The solution ultimately settled upon was that the trolleys would return the empty milk cans to Middleborough where dairymen were expected to be on hand to claim them at the Middleborough terminal. "When no one is on hand to receive them the cars start for Onset again, and make a round trip later in the day."

Illustrations:
"Bay State Milk Cans", manufactured by James H. Whittle, Worcester, MA, advertisement, late 19th century
Small cans like the one pictured in this advertisement were typically employed by local dairymen to ship milk to local residential and commercial customers. The eight-quart cans in use by Middleborough dairymen who sent milk to the summer residents in Onset and elsewhere, ultimately caused a disturbance in town in 1913 when they were deposited by the street railway in the roadways and along the sidewalks in the center of town.

New Bedford & Onset Street Railway Company Car Barn, Wareham Street, Middleborough, MA, photograph, c. 1902
Originally built for the Middleboro, Wareham & Buzzards Bay Street Railway, this car barn was later used by the M, W & B. B.'s successor, the New Bedford & Onset Street Railway Company as its Middleborough terminal. Though little realized today, the trolleys - like the steam railroads - were heavy transporters of freight, including milk. The car barn was later owned by the Maxim Motors Company, and still stands near the corner of Wareham and Lincoln Streets.

Sources:
Brockton Enterprise, "War Over Milk Cans", July 23, 1913, and "Middleboro", July 24, 1913

Thursday, August 13, 2009

Milk Delivery, 1909

In 1953, James H. Creedon of Middleborough described the delivery of milk in town nearly half a century earlier:

Milkmen's activities as of 1909 are of interest, compared with their delivery practices today. Many milkmen are around in mid-morning and early afternoon peddling their wares now. In 1909 and before, they had started deliveries at 2 A. M., so everyone would have their milk for breakfast, and then the milkmen would gather uptown at about 8 and enjoy their breakfast, or would it be dinner, after a 2 A. M. start. At these gatherings they talked things over, and with long nights and short days approaching, they decided it might be sensible to cut the 2 A. M. start, so they could live like real men, as one expressed it.

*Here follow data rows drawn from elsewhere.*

(* ===== verification/Task.v ===== *)
(** * Tasks: the state machine of [internal/task/task.go]

    [Task] is the struct, a method is a function from the receiver's value to
    its new value and the returned [error].  The pointer through which the
    scheduler, the store and the dispatch loops share a task is modelled in
    [Scheduler.v]; this file is about one task. *)

From S2P Require Import Prelude GoTime.

Open Scope string_scope.
Open Scope list_scope.
Open Scope Z_scope.

(** ** Data *)

(** [type State int].  [StateOther n] is a value outside the seven constants,
    which only data read back from disk could hold. *)

Inductive State :=
  | StateQueued | StateAssigned | StateRunning | StateCompleted
  | StateFailed | StateRetrying | StateDead
  | StateOther (n : Z).

#[export] Instance State_eq_dec : EqDecision State.
Proof. solve_decision. Defined.

Definition State_String (s : State) : string :=
  match s with
  | StateQueued => "QUEUED"
  | StateAssigned => "ASSIGNED"
  | StateRunning => "RUNNING"
  | StateCompleted => "COMPLETED"
  | StateFailed => "FAILED"
  | StateRetrying => "RETRYING"
  | StateDead => "DEAD"
  | StateOther _ => "UNKNOWN"
  end.

Definition IsTerminal (s : State) : bool :=
  bool_decide (s = StateCompleted) || bool_decide (s = StateDead).

(** [type Priority int]. *)

Abbreviation Priority := Z (only parsing).

Definition PriorityLow : Priority := 0.
Definition PriorityNormal : Priority := 1.
Definition PriorityHigh : Priority := 2.

(** The map lookup [validTransitions[s]]: nil for a state that is not a key. *)

Definition validTransitions (s : State) : list State :=
  match s with
  | StateQueued => [StateAssigned]
  | StateAssigned => [StateRunning; StateQueued]
  | StateRunning => [StateCompleted; StateFailed]
  | StateFailed => [StateRetrying; StateDead]
  | StateRetrying => [StateQueued]
  | StateCompleted => []
  | StateDead => [StateQueued]
  | StateOther _ => []
  end.

Inductive TaskType :=
  | TaskTypeScriptPath | TaskTypeInline | TaskTypeArchive
  | TaskTypeOther (n : Z).

#[export] Instance TaskType_eq_dec : EqDecision TaskType.
Proof. solve_decision. Defined.

Definition TaskType_String (t : TaskType) : string :=
  match t with
  | TaskTypeScriptPath => "SCRIPT_PATH"
  | TaskTypeInline => "INLINE"
  | TaskTypeArchive => "ARCHIVE"
  | TaskTypeOther _ => "UNKNOWN"
  end.

Record Task := mkTask {
  tID : string;
  tScript : string;
  tState : State;
  tPriority : Priority;
  tAttempt : Z;        (* int32 *)
  tMaxRetries : Z;     (* int32 *)
  tWorkerID : string;
  tOutput : string;
  tError : string;
  tExitCode : Z;       (* int32 *)
  tType : TaskType;
  tContent : string;
  tLanguage : string;
  tEntrypoint : string;
  tCreatedAt : Time;
  tAssignedAt : Time;
  tStartedAt : Time;
  tCompletedAt : Time;
  tNextRetryAt : Time;
  tTimeoutSec : Z      (* int64 *)
}.

#[export] Instance Task_struct : Struct Task := fun t =>
  mkTask (tID t) (tScript t) (tState t) (tPriority t) (tAttempt t) (tMaxRetries t)
    (tWorkerID t) (tOutput t) (tError t) (tExitCode t) (tType t) (tContent t)
    (tLanguage t) (tEntrypoint t) (tCreatedAt t) (tAssignedAt t) (tStartedAt t)
    (tCompletedAt t) (tNextRetryAt t) (tTimeoutSec t).

#[export] Instance Task_eq_dec : EqDecision Task.
Proof. solve_decision. Defined.

(** The zero value of the struct. *)

#[export] Instance Task_inhabited : Inhabited Task :=
  populate (mkTask "" "" StateQueued 0 0 0 "" "" "" 0 TaskTypeScriptPath "" "" ""
    zeroTime zeroTime zeroTime zeroTime zeroTime 0).

(** ** Constructors *)

Definition New (now : Time) (id script : string) : Task :=
  inhabitant <| tID := id |> <| tScript := script |> <| tState := StateQueued |>
    <| tPriority := PriorityNormal |> <| tAttempt := 0 |> <| tMaxRetries := 3 |>
    <| tCreatedAt := now |> <| tTimeoutSec := 300 |>.

Definition NewInline (now : Time) (id content language : string) : Task :=
  (New now id "") <| tType := TaskTypeInline |> <| tContent := content |>
    <| tLanguage := language |>.

Definition NewArchive (now : Time) (id content entrypoint language : string) : Task :=
  (New now id "") <| tType := TaskTypeArchive |> <| tContent := content |>
    <| tEntrypoint := entrypoint |> <| tLanguage := language |>.

(** ** Methods

    A method returns the receiver's new value and the [error] ([None] is nil).
    [t <~ m ;; k] is [if err := m; err != nil { return err }; k]. *)

Abbreviation error := (option string).

Notation "t <~ m ;; k" :=
  (match m with
   | (t, None) => k
   | (t, Some err) => (t, Some err)
   end) (at level 100, m at next level, right associativity) : mw_scope.

Definition invalidTransition (t : Task) (to : State) : string :=
  "invalid transition: " +:+ State_String (tState t) +:+ " → " +:+ State_String to
    +:+ " for task " +:+ tID t.

Definition Transition (to : State) (t : Task) : Task * error :=
  if existsb (fun s => bool_decide (s = to)) (validTransitions (tState t))
  then (t <| tState := to |>, None)
  else (t, Some (invalidTransition t to)).

Definition Assign (now : Time) (workerID : string) (t : Task) : Task * error :=
  t <~ Transition StateAssigned t ;;
  (t <| tWorkerID := workerID |> <| tAssignedAt := now |>
     <| tAttempt := int32 (tAttempt t + 1) |>, None).

Definition Start (now : Time) (t : Task) : Task * error :=
  t <~ Transition StateRunning t ;;
  (t <| tStartedAt := now |>, None).

Definition Complete (now : Time) (output : string) (exitCode : Z) (t : Task) : Task * error :=
  t <~ Transition StateCompleted t ;;
  (t <| tOutput := output |> <| tExitCode := exitCode |> <| tCompletedAt := now |>, None).

Definition Fail (now : Time) (errMsg : string) (exitCode : Z) (t : Task) : Task * error :=
  t <~ Transition StateFailed t ;;
  (t <| tError := errMsg |> <| tExitCode := exitCode |> <| tCompletedAt := now |>, None).

(** What [ScheduleRetry] reads from the outside: the clock, [rand.Int63n(1e9)]
    and the platform's out-of-range float conversion. *)

Record RetryEnv := mkRetryEnv { envNow : Time; envRand : Z; envOor : Z }.

Definition backoff (oor attempt : Z) : Duration :=
  mulDuration (pow2ToDuration oor attempt) Second.

Definition ScheduleRetry (env : RetryEnv) (t : Task) : Task * error :=
  if tMaxRetries t <=? tAttempt t then Transition StateDead t
  else
    t <~ Transition StateRetrying t ;;
    let jitter := envRand env in
    (t <| tNextRetryAt :=
       Add (envNow env) (addDuration (backoff (envOor env) (tAttempt t)) jitter) |>, None).

Definition Requeue (t : Task) : Task * error := Transition StateQueued t.

Definition RetryFromDLQ (t : Task) : Task * error :=
  t <~ Transition StateQueued t ;;
  (t <| tAttempt := 0 |> <| tError := "" |>, None).

Definition TaskDuration (t : Task) : Duration :=
  if IsZero (tStartedAt t) || IsZero (tCompletedAt t) then 0
  else Sub (tCompletedAt t) (tStartedAt t).

#[global] Arguments Transition : simpl never.
#[global] Arguments Assign : simpl never.
#[global] Arguments Start : simpl never.
#[global] Arguments Complete : simpl never.
#[global] Arguments Fail : simpl never.
#[global] Arguments ScheduleRetry : simpl never.
#[global] Arguments Requeue : simpl never.
#[global] Arguments RetryFromDLQ : simpl never.

(** ** The method calls a task can receive *)

Inductive TaskCall :=
  | CallAssign (now : Time) (workerID : string)
  | CallStart (now : Time)
  | CallComplete (now : Time) (output : string) (exitCode : Z)
  | CallFail (now : Time) (errMsg : string) (exitCode : Z)
  | CallScheduleRetry (env : RetryEnv)
  | CallRequeue
  | CallRetryFromDLQ.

One of the objections to the 2 A. M. start was that they were the first on the roads, which they had to break out, in the case of snow, and also wear a track down to each of the houses, as no one was up to shovel a path.

They decided on an afternoon delivery during the winter, to allow a chance for roads and walks to be broken out, thereby giving them a long morning sleep. It was started experimentally for the winter, but a modified delivery plan of morning service followed the next spring. Most local milkmen now make a reasonably early morning delivery, but 2 A. M. is over, perhaps forever.

Ironically at the time Creedon was writing, the home delivery of milk itself had just about two decades remaining. The practice was discontinued in Middleborough in the early 1970s, and with it went the occupation of milkman.